● TASK REQUIREMENTS: Count the lines of the records below that hold the word "under", and give only the number.
━━━━━━━━
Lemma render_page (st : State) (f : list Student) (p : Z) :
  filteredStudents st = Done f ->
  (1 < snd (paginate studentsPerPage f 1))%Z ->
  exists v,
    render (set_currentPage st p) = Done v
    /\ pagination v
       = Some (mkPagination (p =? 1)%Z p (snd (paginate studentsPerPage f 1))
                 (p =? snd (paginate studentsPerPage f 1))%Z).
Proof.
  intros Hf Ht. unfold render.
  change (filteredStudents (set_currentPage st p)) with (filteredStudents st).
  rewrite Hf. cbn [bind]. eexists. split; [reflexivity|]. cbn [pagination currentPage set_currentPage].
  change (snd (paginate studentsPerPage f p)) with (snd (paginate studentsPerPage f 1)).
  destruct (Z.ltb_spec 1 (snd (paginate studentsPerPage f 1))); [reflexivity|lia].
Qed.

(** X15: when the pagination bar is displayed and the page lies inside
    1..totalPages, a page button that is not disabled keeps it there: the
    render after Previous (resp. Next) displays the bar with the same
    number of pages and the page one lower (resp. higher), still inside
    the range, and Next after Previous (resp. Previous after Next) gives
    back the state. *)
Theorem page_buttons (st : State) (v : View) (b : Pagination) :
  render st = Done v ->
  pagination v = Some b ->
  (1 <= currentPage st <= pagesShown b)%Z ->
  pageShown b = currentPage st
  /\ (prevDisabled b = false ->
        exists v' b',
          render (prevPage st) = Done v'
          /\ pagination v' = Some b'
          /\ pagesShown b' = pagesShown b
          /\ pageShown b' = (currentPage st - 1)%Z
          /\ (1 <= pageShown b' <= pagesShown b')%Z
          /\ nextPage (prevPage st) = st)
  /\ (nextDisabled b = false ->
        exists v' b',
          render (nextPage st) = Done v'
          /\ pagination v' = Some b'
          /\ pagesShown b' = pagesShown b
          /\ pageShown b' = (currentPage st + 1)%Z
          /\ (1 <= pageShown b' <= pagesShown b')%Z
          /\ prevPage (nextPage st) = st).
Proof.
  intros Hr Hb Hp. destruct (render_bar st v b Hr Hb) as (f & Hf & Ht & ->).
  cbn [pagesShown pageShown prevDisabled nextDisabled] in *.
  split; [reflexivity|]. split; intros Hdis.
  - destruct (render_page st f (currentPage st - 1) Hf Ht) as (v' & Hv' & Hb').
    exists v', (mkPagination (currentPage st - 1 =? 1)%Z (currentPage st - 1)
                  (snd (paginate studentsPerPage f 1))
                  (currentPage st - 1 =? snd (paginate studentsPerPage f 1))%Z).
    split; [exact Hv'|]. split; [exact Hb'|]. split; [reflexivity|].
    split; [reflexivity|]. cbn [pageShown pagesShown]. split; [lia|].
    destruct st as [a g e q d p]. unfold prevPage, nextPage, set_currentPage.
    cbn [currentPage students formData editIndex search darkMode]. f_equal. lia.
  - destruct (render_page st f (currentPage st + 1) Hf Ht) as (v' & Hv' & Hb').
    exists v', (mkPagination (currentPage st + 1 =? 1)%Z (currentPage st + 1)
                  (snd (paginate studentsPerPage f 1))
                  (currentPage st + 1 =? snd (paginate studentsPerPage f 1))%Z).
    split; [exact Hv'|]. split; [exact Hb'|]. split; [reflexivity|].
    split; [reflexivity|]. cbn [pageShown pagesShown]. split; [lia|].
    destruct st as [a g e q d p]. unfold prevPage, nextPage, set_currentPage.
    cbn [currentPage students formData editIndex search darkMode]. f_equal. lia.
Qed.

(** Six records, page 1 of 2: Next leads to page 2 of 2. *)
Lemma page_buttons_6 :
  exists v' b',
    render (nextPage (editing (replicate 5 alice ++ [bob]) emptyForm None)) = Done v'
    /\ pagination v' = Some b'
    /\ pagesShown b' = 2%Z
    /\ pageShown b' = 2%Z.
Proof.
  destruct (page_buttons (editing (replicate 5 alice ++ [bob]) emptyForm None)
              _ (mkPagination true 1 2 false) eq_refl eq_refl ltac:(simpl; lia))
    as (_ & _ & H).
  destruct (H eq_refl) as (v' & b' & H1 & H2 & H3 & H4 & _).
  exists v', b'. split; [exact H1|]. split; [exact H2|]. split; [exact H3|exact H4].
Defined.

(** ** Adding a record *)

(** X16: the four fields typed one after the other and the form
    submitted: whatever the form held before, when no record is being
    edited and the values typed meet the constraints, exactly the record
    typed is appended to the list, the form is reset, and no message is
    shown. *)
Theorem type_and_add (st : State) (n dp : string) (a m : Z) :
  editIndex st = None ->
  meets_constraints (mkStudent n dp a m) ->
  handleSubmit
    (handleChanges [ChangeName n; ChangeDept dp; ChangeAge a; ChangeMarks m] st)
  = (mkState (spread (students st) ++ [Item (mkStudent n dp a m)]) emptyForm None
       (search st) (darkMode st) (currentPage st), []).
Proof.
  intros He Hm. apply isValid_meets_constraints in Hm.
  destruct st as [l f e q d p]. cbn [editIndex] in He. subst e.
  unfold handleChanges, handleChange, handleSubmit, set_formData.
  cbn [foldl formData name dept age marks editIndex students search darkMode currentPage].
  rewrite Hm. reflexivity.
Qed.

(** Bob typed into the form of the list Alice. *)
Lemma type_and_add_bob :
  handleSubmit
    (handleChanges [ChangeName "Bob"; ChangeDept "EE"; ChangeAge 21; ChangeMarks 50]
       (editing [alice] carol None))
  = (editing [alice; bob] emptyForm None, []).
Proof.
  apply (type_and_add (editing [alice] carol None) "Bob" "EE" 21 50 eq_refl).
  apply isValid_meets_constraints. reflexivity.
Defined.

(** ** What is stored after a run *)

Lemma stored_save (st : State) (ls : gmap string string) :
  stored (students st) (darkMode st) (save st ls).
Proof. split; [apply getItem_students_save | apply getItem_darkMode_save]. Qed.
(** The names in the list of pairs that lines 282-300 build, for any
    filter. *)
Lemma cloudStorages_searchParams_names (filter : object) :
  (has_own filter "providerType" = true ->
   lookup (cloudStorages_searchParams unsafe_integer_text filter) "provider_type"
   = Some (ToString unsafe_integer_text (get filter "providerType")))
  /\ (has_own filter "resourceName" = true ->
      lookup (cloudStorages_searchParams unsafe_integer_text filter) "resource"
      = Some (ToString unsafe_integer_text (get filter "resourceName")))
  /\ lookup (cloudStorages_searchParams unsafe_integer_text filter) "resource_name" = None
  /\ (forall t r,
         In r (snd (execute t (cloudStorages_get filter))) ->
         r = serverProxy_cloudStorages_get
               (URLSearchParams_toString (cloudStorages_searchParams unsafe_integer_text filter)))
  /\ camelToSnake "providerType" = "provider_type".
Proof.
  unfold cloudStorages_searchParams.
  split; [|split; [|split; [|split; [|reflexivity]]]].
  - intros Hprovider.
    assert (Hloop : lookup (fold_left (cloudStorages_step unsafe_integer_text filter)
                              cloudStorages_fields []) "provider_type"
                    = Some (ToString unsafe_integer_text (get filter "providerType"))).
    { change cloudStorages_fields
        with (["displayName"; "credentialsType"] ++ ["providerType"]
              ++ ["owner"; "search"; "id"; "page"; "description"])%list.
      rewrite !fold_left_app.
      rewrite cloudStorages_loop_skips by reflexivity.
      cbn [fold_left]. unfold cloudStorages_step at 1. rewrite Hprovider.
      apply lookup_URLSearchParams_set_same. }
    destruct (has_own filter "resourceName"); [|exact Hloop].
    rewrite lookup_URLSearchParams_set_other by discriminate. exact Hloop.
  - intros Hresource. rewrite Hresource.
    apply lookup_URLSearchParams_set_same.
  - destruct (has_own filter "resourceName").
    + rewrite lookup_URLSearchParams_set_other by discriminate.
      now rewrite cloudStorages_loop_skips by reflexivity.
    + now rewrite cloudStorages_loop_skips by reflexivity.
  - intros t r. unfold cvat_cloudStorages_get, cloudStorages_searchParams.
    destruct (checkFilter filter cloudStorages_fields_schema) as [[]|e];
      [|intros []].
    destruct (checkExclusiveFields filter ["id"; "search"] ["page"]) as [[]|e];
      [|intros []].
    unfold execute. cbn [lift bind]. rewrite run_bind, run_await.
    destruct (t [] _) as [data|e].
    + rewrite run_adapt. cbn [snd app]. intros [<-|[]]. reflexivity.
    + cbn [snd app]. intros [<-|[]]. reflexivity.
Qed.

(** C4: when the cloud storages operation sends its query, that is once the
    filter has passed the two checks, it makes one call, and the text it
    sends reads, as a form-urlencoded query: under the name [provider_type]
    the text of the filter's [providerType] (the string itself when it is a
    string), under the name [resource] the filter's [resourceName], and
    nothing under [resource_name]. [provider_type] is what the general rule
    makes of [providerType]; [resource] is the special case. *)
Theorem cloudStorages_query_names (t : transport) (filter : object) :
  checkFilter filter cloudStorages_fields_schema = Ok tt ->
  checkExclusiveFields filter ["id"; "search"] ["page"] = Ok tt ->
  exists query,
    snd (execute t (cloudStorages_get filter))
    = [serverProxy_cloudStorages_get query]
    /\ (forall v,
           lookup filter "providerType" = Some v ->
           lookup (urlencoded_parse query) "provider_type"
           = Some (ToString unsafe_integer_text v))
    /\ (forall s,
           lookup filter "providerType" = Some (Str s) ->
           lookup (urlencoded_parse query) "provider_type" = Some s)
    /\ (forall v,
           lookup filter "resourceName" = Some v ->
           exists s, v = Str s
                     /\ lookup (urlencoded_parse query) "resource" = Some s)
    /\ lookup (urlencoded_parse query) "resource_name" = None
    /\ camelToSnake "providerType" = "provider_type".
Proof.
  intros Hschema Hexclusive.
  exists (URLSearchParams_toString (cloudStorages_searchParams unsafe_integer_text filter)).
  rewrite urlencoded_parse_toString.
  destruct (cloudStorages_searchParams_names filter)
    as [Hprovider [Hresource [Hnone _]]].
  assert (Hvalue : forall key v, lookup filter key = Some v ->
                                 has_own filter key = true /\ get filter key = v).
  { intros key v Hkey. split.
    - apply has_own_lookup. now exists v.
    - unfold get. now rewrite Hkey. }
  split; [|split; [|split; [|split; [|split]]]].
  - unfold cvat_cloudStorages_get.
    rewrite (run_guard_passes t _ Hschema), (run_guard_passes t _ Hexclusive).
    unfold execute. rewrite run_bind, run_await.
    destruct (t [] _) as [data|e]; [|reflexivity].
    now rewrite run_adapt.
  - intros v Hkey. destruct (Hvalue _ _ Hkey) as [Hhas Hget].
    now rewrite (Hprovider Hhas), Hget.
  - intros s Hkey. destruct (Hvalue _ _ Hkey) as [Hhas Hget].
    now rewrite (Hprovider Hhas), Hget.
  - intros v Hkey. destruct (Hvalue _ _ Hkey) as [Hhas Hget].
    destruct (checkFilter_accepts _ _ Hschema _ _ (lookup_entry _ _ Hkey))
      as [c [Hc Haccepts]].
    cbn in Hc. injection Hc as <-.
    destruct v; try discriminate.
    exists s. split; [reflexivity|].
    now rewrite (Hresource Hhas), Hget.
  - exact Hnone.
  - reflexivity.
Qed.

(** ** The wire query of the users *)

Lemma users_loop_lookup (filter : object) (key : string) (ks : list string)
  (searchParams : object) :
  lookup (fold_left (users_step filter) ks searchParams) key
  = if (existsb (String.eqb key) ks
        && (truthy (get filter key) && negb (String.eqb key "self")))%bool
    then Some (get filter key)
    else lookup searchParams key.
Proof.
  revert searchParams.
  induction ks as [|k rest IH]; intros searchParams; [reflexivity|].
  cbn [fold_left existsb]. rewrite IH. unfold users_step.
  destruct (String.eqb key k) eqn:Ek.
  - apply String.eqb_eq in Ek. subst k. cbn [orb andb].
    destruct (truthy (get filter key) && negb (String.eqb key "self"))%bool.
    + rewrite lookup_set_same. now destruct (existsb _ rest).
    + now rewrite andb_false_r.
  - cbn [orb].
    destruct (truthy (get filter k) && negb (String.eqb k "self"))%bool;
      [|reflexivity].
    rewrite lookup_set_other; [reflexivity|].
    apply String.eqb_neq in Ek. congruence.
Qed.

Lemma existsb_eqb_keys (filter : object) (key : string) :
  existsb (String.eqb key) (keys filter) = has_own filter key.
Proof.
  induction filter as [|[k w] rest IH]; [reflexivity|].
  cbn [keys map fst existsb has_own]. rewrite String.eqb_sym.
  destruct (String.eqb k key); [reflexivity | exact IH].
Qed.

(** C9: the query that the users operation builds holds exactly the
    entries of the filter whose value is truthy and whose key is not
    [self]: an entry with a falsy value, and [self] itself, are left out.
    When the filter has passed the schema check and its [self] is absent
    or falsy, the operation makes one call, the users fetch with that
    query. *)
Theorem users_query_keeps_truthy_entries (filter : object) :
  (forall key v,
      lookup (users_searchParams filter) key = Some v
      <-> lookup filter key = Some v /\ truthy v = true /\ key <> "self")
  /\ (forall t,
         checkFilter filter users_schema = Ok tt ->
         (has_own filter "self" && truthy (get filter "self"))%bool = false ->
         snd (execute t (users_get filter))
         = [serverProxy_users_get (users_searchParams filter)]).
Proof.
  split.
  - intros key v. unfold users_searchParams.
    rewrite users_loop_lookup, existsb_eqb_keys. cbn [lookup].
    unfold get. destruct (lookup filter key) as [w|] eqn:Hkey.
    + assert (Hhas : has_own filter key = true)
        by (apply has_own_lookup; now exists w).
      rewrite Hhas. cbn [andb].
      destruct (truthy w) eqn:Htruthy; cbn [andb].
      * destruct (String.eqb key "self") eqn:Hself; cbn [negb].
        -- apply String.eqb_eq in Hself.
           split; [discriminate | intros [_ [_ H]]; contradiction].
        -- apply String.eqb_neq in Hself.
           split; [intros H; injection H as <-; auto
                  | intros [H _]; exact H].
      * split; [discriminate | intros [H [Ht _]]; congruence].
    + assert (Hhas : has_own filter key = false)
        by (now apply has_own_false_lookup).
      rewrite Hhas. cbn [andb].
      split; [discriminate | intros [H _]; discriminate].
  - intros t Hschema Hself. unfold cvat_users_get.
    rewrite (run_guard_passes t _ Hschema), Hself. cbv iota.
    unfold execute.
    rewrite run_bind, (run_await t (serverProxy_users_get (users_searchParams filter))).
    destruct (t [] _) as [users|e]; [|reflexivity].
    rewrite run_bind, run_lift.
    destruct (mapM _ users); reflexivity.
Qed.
━━━━━━━━
● TASK ANSWER: 3